Cambiamento del cognome di un figlio minorenne che vive sotto l'autorità parentale del padre

Caso 153, 17 luglio 2006 << caso precedente | caso successivo >>

Un figlio minorenne di genitori non spostati può cambiare il cognome e portare quello del proprio padre?

In una sentenza del 22 maggio 2006* il Tribunale federale di Losanna ha stabilito quanto segue:

Il figlio di genitori non coniugati se è allevato sotto l'autorità parentale del padre ha diritto di chiedere di portare il cognome di quest'ultimo.

Nota a cura dell'avv. Alberto F. Forni

La fattispecie è la seguente.
La figlia è nata nel 1997 da genitori non sposati. Questi ultimi hanno vissuto in concubinato dal 1997 al 1999 e poi si sono separati. Dato che la madre non era idonea all'affidamento, la custodia e l'autorità parentale sulla figlia sono state attribuite al padre. Nel 2003 la figlia, tramite il proprio rappresentante legale, ha chiesto di poter cambiare il proprio cognome invocando l'art. 30 cpv. 1 CC, secondo cui il governo del Cantone di domicilio può, per motivi gravi concedere a una persona il cambiamento del proprio nome.
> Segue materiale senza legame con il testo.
(** Three blocks: two loads; a branch and an addition; an addition.  The outcome of the
    branch is missing. *)
#[local] Instance sample_memory : InstructionMemory unit := {| readInstructionMemory _ _ _ := mret 1 |}.
#[local] Instance sample_config : CoreConfig :=
  {| performance_modeling := true; instruction_costs _ := 1; mispredict_penalty := 14 |}.
Definition sample_load : Instruction := placed 100 4 (GenericInstruction 0 [mkOperand MEMORY 0 READ; mkOperand REG 1 WRITE]).
Definition sample_add : Instruction := placed 104 4 (ArithInstruction INST_ADD 0 [mkOperand REG 1 READ; mkOperand REG 2 WRITE]).
Definition sample_branch : Instruction := placed 108 2 (BranchInstruction 0 []).
Definition sample_base : CoreModel.CoreModel :=
  (CoreModel.make (float_of_int 1) None) <| CoreModel.m_enabled := true |>
    <| CoreModel.m_dynamic_info_queue := [DynamicInstructionInfo.MEMORY_READ 3 64 0; DynamicInstructionInfo.MEMORY_READ 3 128 0] |>
    <| CoreModel.m_basic_block_queue := [mkBasicBlock false [sample_load; sample_load];
         mkBasicBlock false [sample_branch; sample_add]; mkBasicBlock false [sample_add]] |>.
Definition sample : CoreState IOCOOMCoreModel.IOCOOMCoreModel unit := mkCoreState (IOCOOMCoreModel.make sample_base 2 2) tt.
Definition after {A S} (r : res (A * S)) (s : S) : S := match r with Ok (_, s') => s' | _ => s end.
Definition succeeded {A} (r : res A) : bool := match r with Ok _ => true | _ => false end.

Lemma iterate_in_order_witness :
  succeeded (iterate sample) = true ∧ todo sample = [sample_load; sample_load; sample_branch; sample_add] ∧
  todo (after (iterate sample) sample) = [sample_branch; sample_add] ∧
  ∃ done s1, todo sample = done ++ todo (after (iterate sample) sample) ∧ ran done sample s1 ∧
    stopped s1 (after (iterate sample) sample).
Proof.
  split; [reflexivity|]. split; [reflexivity|]. split; [reflexivity|].
  pose proof (iterate_in_order sample) as Hi. unfold after.
  assert (Hs : succeeded (iterate sample) = true) by reflexivity.
  destruct (iterate sample) as [[u s']|e]; [|discriminate Hs].
  apply Hi. split; [vm_compute; discriminate|]. split; [intros ? [= <-]; vm_compute; discriminate|].
  repeat (apply Forall_cons; split; [reflexivity|]). by apply Forall_nil.
Defined.
End Order.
Il Tribunale federale si è dunque chinato sulla questione a sapere se l'applicazione dell'art. 271 cpv. 3 CC costituisce un motivo grave ai sensi dell'art. 30 cpv. 1 CC per poter modificare il cognome del bambino da quello della madre in quello del padre.
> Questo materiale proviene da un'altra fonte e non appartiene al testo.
Definition react (input : Input) (s : Session) : Session * list Effect :=
  match input with
  | BatchArrives events jobId now =>
      let '(o, said) := deliver (listeners s) events jobId now (orchestrator s) in
      (withOrchestrator o s, said)
  | TransferEnds i settled now =>
      match inFlight (orchestrator s) !! i with
      | None => (s, [])
      | Some (job, awaiter) =>
          let o :=
            withInFlight (base.delete i (inFlight (orchestrator s))) (orchestrator s) in
          match awaiter with
          | AwaitedByHandler =>
              let '(o, said) := handleFileChanges_resume now settled job o in
              (withOrchestrator o s, said)
          | AwaitedByStart profile =>
              start_settled now settled job profile (withOrchestrator o s)
          end
      end
  | RecoveryDue t =>
      let '(o, said) := recoveryTimerFires t (orchestrator s) in
      (withOrchestrator o s, said)
  | StopIsCalled => stop_called None s
  | StartIsCalled profile => start_called profile s
  | AwaitEnds i answer =>
      match suspended s !! i with
      | None => (s, [])
      | Some call =>
          default (s, [])
            (resume call answer
               {| orchestrator := orchestrator s;
                  listeners := listeners s;
                  suspended := base.delete i (suspended s) |})
      end
  end.

Fixpoint reactAll (inputs : list Input) (s : Session) : Session * list Effect :=
  match inputs with
  | [] => (s, [])
  | input :: rest =>
      let '(s, said1) := react input s in
      let '(s, said2) := reactAll rest s in
      (s, (said1 ++ said2)%list)
  end.

(** The operator's commands among the inputs. *)
Definition isCall (input : Input) : bool :=
  match input with
  | StopIsCalled | StartIsCalled _ => true
  | BatchArrives _ _ _ | TransferEnds _ _ _ | RecoveryDue _ | AwaitEnds _ _ => false
  end.

(** No job is in flight and no call of [start] or [stop] is still
    running. *)
Definition atRest (s : Session) : bool :=
  bool_decide (inFlight (orchestrator s) = []) && bool_decide (suspended s = []).

(** The runs in which the operator calls [stop()] and [start(profile)]
    only at rest. *)
Fixpoint callsAtRest (inputs : list Input) (s : Session) : bool :=
  match inputs with
  | [] => true
  | input :: rest =>
      (if isCall input then atRest s else true)
      && callsAtRest rest (react input s).1
  end.

(** The runs in which the operator calls [stop()] and [start(profile)]
    only while no job is in flight, a call that is still running or
    not. *)
Fixpoint callsBetweenJobs (inputs : list Input) (s : Session) : bool :=
  match inputs with
  | [] => true
  | input :: rest =>
      (if isCall input then bool_decide (inFlight (orchestrator s) = []) else true)
      && callsBetweenJobs rest (react input s).1
  end.

(** The inputs of a [stop()] and of a [start(profile)] that run with
    nothing else in between, on a session without a suspended call; an
    answer that the call does not wait for is passed over. *)
Definition stopCall : list Input := [StopIsCalled; AwaitEnds 0 Fulfilled].

Definition startCall (profile : Profile) (env : StartEnv) (jobId : string) (now : Date)
    : list Input :=
  [StartIsCalled profile;
   AwaitEnds 0 Fulfilled;
   AwaitEnds 0 (Validated (validation env));
   AwaitEnds 0 (CommandExists (rsyncAvailable env));
   AwaitEnds 0 (CommandExists (inotifyAvailable env));
   AwaitEnds 0 (ConnectionTested (connectionResult env) jobId now)].

(** What holds of the orchestrator while no call is suspended and
    [start] awaits no transfer: nothing is in flight and no recovery is
    pending, with no listener left on an idle machine; or one job,
    awaited by the change handler, is in flight and the machine is in
    [syncing]; or a recovery is pending and the machine is in
    [recovering]. *)
Definition handling (o : SyncOrchestrator) : Prop :=
  (inFlight o = [] /\ timeouts o = [] /\
   (_state (stateMachine o) = idle -> watcherSubscription o = false)) \/
  (exists job, inFlight o = [(job, AwaitedByHandler)] /\
               _state (stateMachine o) = syncing /\ timeouts o = []) \/
  (inFlight o = [] /\
   exists t, timeouts o = [t] /\ recoveryTimeout o = Some t /\
             _state (stateMachine o) = recovering).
Per l'art. 270 cpv. 2 CC, se i genitori non sono uniti in matrimonio, il figlio assume il cognome della madre. Il concetto giuridico secondo cui l'art. 270 cpv. 2 CC prevede che se i genitori non sono uniti in matrimonio il figlio assume il cognome della madre parte infatti dall'idea che di regola in questi casi il figlio cresce con la madre, avendo con la medesima dei legami più intensi rispetto al padre (DTF 105 II 247, consid. 6, pag. 252). Per un cambiamento di questo cognome occorre che esistano dei motivi gravi ai sensi dell'art. 30 cpv. 1 CC. Secondo la giurisprudenza del Tribunale federale una tale modifica si giustifica se vi sono da temere per il minore seri e concreti pregiudizi sociali (DTF 126 III 1, oggetto del caso-010).
Secondo l'art. 271 cpv. 3 CC il figlio di genitori non coniugati che, essendo allevato sotto l'autorità del padre, ottiene di assumerne il suo cognome, ottiene anche la relativa cittadinanza cantonale e l'attinenza comunale.

Nel caso concreto il Tribunale federale ha precisato che nell'ambito dell'art. 271 cpv. 3 CC il legislatore ha indirettamente riconosciuto l'esistenza di un motivo grave ai sensi dell'art. 30 cpv.1 CC e ciò appunto del caso in cui il figlio sia sotto l'autorità parentale del padre e sia da quest'ultimo cresciuto; ha dunque accolto il ricorso e autorizzato il cambiamento del cognome della figlia da quello della madre a quello del padre.

La questione merita tuttavia un approfondimento per quei casi in cui entrambi i genitori non sposati beneficiano della custodia e dell'autorità parentale (in quest'ultimo caso dopo averla chiesta e ottenuta ai sensi dell'art. 298a cpv. 1 CC).
Nella decisione DTF 121 III 145 il Tribunale federale era diventato restrittivo nell'ammettere i motivi gravi per il cambiamento di nome di bambini nati da genitori non sposati e non ha più riconosciuto il mero fatto di un legame di concubinato durevole tra i genitori come motivo sufficiente, da solo, a ottenere un cambiamento di nome (cognome) per il figlio. Il moltiplicarsi di famiglie monoparentali o viventi in concubinato e il diverso apprezzamento sociale affermatosi negli ultimi anni nei confronti dei figli nati al di fuori del matrimonio non è sembrato più di principio un motivo valido per poter sorreggere l'esistenza di motivi gravi che potessero portare automaticamente al cambiamento del nome. Il figlio che chiedeva il cambiamento del nome (cognome) doveva oramai dimostrare che concretamente egli era vittima di pregiudizi seri e reali atti a giustificare un cambiamento di nome (cognome).
La sentenza oggetto del presente caso non tratta dunque questo aspetto, né modifica la giurisprudenza precedente in merito alle coppie conviventi.